Your answer should consist of the lines in the data below that contain "possession".

(Stored data entries)
:::::

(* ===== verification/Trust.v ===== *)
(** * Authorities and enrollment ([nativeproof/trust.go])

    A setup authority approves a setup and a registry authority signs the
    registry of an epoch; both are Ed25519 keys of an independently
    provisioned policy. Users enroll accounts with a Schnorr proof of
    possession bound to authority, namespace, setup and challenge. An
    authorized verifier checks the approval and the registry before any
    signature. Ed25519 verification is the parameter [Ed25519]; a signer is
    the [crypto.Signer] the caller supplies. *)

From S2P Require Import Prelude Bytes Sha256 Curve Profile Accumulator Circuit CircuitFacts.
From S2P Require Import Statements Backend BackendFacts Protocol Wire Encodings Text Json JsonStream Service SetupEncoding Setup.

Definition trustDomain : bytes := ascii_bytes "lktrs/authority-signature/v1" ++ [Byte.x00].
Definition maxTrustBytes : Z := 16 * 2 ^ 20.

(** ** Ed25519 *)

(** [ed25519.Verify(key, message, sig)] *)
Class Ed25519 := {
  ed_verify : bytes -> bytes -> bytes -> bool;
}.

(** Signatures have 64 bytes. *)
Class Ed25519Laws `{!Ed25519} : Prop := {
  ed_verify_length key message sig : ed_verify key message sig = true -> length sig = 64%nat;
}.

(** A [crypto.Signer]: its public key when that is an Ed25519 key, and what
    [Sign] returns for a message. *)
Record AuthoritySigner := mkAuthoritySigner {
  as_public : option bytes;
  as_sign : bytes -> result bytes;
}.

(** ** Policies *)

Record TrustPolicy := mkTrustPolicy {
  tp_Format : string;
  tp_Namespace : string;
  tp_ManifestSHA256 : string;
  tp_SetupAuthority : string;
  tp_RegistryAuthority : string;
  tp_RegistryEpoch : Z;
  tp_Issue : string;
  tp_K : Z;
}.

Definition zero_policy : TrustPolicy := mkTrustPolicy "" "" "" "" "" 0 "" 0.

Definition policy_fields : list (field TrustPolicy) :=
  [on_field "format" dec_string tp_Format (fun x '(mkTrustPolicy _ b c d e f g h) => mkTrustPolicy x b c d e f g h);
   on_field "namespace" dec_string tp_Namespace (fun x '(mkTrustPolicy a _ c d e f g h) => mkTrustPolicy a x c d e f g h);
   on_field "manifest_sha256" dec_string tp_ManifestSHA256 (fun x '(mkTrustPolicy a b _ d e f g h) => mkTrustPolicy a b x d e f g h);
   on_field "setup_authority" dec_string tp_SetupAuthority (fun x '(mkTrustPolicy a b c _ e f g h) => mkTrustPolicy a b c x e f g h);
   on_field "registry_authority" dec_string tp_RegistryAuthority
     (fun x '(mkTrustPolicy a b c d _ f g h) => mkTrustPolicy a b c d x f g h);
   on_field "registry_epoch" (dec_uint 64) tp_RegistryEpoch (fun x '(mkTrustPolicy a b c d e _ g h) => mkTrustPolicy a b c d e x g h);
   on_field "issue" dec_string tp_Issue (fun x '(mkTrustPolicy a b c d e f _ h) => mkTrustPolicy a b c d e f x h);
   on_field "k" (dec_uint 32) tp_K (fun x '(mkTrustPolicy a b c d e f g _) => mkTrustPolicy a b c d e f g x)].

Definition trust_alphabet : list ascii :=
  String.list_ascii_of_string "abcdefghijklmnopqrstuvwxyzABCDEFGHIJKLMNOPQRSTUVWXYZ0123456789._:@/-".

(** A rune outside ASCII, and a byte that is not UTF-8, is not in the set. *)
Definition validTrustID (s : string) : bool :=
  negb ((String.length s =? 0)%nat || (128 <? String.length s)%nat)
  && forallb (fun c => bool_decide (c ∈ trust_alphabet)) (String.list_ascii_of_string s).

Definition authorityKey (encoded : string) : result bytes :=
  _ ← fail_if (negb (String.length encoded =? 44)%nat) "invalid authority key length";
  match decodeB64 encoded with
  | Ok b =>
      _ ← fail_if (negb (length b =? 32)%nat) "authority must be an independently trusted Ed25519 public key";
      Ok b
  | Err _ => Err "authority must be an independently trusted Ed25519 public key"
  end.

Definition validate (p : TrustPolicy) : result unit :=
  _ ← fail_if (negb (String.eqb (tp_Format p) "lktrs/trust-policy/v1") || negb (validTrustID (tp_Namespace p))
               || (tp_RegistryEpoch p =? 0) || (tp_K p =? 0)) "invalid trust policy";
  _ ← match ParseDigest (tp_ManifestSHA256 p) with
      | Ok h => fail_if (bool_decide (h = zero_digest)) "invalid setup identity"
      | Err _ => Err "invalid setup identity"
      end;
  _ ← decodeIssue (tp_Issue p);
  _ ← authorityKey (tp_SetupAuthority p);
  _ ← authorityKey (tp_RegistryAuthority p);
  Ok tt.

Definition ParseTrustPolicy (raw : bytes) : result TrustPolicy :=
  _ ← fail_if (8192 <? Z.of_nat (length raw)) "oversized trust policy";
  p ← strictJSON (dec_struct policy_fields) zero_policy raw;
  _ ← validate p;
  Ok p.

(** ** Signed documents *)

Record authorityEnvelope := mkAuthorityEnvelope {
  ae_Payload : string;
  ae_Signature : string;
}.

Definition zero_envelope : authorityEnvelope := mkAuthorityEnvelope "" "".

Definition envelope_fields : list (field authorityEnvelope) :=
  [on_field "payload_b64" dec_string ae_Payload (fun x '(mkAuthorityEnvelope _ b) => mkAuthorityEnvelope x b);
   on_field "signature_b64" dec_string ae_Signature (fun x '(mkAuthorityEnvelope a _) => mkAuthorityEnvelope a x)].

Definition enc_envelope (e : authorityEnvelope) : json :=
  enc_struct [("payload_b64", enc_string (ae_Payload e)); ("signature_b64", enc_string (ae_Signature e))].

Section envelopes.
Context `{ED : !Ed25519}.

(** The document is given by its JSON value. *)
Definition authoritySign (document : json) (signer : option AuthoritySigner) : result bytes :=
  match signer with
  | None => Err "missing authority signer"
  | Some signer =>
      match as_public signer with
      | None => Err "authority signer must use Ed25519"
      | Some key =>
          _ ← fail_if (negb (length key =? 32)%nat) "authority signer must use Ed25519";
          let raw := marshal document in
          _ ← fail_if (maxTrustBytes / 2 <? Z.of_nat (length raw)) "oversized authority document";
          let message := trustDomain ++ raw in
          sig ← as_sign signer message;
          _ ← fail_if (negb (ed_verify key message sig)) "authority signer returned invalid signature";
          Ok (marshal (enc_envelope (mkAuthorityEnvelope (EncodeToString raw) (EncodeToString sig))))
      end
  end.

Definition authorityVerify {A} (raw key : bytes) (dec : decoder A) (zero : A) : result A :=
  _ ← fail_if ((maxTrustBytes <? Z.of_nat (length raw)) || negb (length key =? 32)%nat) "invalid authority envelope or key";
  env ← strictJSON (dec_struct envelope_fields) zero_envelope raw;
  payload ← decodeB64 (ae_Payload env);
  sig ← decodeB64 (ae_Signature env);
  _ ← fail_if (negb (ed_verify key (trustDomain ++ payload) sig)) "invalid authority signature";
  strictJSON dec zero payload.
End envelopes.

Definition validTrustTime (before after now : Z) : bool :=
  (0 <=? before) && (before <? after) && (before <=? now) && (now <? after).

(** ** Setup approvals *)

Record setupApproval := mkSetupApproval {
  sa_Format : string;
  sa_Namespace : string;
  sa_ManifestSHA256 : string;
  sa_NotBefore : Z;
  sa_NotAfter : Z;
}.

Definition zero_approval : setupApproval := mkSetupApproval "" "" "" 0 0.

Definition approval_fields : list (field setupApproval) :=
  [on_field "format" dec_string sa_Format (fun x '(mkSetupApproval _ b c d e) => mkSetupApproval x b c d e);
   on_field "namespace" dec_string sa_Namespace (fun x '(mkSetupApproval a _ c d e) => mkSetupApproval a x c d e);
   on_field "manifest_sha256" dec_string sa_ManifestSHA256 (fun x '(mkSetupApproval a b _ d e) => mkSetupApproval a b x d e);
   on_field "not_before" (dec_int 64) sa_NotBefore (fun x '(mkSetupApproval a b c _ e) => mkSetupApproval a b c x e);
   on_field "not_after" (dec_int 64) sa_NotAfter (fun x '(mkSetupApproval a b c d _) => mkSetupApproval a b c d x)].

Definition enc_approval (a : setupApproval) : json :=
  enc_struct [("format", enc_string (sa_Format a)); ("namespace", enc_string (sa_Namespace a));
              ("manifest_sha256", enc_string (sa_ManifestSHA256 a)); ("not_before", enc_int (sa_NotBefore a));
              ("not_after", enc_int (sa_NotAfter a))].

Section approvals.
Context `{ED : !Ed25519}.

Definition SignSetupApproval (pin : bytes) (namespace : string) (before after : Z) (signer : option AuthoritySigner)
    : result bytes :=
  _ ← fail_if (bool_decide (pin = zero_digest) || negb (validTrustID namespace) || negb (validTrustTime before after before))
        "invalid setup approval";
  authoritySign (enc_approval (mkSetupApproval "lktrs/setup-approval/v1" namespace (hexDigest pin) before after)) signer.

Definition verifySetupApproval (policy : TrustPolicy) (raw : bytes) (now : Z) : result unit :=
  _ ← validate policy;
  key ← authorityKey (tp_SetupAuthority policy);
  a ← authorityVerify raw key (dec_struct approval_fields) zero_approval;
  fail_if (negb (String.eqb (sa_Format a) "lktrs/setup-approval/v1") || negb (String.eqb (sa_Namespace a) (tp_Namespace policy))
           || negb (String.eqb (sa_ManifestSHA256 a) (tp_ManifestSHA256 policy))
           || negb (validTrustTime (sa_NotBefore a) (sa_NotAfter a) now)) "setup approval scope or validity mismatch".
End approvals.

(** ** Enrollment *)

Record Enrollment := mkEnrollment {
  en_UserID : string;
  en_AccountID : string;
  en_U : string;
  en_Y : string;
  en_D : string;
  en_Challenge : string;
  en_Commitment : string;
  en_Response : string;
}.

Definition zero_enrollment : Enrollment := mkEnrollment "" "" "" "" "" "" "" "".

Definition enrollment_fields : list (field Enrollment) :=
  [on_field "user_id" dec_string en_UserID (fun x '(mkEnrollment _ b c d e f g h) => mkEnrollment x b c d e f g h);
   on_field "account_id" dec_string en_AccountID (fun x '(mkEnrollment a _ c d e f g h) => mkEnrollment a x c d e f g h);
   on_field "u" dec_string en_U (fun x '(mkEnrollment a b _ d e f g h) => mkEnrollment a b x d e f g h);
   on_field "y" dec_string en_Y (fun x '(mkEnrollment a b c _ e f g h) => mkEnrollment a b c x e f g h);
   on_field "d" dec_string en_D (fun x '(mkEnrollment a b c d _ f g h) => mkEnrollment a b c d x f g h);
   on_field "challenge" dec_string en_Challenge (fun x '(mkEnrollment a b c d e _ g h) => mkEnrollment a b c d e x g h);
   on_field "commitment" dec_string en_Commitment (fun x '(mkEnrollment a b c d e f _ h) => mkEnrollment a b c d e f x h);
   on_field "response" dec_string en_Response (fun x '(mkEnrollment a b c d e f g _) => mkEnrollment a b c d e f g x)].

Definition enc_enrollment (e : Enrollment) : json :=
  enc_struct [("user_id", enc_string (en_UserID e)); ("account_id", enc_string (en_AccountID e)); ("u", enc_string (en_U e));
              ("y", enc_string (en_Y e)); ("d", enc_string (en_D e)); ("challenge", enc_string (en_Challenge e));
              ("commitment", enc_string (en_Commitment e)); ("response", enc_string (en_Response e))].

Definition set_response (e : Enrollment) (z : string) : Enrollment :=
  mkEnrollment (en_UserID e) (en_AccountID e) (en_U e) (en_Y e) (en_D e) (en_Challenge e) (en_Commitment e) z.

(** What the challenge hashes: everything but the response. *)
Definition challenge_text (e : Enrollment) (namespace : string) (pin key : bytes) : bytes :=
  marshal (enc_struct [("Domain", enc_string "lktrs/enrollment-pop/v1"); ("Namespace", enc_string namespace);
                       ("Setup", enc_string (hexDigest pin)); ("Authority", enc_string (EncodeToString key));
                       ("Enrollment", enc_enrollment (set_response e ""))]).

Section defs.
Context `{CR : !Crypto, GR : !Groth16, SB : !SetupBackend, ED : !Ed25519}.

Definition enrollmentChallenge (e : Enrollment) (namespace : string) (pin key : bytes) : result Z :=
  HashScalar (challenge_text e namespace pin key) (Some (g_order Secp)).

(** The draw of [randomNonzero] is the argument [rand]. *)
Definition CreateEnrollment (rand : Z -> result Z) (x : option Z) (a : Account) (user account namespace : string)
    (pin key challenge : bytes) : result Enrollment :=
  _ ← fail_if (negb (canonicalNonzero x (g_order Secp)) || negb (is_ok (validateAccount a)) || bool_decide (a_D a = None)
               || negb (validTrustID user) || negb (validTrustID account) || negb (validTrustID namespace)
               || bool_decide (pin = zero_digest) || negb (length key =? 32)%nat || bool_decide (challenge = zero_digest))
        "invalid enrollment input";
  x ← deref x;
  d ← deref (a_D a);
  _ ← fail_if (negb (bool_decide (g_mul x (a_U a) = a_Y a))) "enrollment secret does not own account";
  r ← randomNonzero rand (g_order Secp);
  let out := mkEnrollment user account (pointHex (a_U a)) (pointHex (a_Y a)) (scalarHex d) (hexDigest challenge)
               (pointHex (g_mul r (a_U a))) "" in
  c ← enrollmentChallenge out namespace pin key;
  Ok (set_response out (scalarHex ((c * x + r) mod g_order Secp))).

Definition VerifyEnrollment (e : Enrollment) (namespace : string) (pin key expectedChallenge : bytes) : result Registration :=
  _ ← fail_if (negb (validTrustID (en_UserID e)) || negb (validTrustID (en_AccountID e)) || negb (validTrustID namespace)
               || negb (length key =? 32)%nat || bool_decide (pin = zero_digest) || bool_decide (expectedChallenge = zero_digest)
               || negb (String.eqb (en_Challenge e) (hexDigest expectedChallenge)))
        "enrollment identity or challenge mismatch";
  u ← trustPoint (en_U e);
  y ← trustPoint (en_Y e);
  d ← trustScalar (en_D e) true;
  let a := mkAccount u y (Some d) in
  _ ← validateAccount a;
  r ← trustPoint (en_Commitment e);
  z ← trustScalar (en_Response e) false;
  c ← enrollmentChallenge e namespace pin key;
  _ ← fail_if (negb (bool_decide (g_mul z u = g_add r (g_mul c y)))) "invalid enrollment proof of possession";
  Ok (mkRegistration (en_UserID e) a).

:::::

### Answer box
    possession bound to authority, namespace, setup and challenge. An
  _ ← fail_if (negb (bool_decide (g_mul z u = g_add r (g_mul c y)))) "invalid enrollment proof of possession";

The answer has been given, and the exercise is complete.